Scan the lines below for "Hend" and copy the matches.

┌─ Source information

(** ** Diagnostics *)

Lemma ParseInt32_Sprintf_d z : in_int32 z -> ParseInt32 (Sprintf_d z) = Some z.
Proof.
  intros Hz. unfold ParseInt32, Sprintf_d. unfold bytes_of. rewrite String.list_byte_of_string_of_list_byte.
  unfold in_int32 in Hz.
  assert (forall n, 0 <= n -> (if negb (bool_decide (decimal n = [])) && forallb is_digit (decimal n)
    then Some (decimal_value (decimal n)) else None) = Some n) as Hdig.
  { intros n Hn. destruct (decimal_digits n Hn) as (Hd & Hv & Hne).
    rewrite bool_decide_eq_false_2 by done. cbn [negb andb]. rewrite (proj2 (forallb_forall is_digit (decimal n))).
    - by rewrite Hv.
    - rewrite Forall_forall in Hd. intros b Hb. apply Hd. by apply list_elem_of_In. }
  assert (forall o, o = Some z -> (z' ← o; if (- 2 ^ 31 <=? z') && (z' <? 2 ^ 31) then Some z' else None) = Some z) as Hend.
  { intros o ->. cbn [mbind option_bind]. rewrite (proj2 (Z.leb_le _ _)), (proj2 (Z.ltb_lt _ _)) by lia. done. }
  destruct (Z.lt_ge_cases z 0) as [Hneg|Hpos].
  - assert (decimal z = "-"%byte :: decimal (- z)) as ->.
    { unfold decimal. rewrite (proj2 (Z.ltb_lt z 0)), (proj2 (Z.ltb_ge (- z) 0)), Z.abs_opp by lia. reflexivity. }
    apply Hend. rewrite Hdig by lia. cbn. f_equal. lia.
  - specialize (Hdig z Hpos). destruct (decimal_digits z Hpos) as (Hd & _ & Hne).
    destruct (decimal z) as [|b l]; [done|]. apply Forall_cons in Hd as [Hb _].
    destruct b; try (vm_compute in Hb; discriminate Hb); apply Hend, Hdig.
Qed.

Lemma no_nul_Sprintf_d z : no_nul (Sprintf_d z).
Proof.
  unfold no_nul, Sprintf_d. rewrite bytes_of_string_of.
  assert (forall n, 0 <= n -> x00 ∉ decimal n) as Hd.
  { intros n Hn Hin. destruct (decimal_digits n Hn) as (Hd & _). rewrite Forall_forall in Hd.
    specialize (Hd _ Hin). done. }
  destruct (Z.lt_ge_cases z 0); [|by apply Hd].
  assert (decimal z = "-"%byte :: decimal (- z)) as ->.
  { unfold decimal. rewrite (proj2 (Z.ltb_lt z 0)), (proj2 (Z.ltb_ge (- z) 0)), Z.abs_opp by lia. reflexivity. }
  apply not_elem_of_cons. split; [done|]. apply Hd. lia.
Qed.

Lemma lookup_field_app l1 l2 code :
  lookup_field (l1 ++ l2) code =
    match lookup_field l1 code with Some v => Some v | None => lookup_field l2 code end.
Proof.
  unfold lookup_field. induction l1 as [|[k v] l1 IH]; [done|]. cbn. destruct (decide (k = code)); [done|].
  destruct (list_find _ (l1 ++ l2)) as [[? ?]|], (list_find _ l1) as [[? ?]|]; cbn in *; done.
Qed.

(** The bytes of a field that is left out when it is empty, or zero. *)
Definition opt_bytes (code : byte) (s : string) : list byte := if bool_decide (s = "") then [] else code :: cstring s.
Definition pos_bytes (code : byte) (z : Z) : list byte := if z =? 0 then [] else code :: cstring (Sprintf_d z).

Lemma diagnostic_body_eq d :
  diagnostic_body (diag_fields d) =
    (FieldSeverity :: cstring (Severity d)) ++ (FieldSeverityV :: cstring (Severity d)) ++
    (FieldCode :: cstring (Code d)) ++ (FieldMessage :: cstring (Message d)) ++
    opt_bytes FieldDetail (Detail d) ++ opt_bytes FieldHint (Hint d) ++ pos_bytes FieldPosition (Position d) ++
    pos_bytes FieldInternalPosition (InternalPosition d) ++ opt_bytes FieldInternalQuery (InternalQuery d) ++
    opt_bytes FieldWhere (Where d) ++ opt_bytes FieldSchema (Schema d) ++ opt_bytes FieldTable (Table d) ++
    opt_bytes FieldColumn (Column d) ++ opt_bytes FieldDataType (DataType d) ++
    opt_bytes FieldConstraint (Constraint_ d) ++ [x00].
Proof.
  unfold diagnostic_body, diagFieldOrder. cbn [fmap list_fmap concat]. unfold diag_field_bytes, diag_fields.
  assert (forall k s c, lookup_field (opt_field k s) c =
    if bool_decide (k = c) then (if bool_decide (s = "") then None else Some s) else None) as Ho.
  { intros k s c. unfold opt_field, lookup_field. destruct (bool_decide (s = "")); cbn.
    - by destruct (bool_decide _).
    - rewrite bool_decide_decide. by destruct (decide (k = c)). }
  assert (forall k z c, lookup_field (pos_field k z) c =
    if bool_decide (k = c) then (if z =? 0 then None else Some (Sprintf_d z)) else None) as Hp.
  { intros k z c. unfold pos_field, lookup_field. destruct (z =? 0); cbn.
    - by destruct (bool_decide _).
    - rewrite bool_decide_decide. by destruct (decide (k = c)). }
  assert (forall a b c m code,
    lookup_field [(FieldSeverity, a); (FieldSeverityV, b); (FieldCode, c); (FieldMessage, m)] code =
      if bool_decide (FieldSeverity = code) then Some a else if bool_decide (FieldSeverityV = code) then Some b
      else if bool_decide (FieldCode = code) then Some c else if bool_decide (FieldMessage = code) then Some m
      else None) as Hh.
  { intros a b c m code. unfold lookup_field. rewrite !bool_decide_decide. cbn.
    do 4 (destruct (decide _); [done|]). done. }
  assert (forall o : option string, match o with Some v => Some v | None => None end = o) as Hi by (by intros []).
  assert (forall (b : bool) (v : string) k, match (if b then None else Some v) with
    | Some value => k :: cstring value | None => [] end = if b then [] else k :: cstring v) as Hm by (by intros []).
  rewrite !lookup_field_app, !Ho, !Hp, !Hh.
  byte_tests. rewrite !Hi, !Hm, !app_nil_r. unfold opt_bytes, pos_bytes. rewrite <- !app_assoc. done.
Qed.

└─
┌─ Source information

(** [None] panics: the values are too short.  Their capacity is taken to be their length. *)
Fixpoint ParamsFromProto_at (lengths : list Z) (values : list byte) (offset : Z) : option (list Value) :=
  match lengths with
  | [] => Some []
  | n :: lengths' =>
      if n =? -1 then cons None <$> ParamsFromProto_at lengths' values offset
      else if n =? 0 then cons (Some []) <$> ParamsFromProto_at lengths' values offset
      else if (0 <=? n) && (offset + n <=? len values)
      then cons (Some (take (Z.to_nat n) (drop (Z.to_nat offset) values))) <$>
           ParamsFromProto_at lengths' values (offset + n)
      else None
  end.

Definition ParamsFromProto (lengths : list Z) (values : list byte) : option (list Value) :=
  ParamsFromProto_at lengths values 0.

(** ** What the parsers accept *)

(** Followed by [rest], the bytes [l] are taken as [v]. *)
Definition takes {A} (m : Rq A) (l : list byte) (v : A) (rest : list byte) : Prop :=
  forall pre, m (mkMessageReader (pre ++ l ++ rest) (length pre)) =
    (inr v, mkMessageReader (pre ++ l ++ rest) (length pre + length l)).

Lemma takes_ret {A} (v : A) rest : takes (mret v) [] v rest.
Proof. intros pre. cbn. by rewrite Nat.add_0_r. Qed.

└─
┌─ Source information

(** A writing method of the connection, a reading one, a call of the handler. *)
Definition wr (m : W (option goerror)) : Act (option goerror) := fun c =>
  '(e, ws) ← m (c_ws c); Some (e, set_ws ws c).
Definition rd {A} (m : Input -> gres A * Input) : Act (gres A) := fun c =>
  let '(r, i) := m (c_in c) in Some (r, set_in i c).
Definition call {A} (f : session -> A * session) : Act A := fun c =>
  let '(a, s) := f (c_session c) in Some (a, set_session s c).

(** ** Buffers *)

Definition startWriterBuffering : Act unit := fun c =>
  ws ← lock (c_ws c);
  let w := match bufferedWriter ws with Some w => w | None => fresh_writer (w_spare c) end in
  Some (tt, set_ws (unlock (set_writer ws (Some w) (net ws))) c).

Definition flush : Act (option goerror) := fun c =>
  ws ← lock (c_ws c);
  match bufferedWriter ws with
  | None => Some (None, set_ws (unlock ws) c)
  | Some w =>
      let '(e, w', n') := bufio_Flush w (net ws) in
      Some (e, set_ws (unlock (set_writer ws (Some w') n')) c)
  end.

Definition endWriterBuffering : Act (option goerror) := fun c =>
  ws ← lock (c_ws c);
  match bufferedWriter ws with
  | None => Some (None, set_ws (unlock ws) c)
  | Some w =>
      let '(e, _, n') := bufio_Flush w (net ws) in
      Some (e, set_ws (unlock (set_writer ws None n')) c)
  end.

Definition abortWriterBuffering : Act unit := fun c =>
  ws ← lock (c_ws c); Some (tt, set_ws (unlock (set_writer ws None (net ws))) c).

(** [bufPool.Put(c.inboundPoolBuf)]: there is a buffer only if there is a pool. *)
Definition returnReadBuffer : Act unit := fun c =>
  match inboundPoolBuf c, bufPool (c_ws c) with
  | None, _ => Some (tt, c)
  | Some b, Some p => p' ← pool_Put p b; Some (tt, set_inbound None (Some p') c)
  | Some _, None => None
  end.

└─

■ Answer area
  assert (forall o, o = Some z -> (z' ← o; if (- 2 ^ 31 <=? z') && (z' <? 2 ^ 31) then Some z' else None) = Some z) as Hend.
    apply Hend. rewrite Hdig by lia. cbn. f_equal. lia.
    destruct b; try (vm_compute in Hb; discriminate Hb); apply Hend, Hdig.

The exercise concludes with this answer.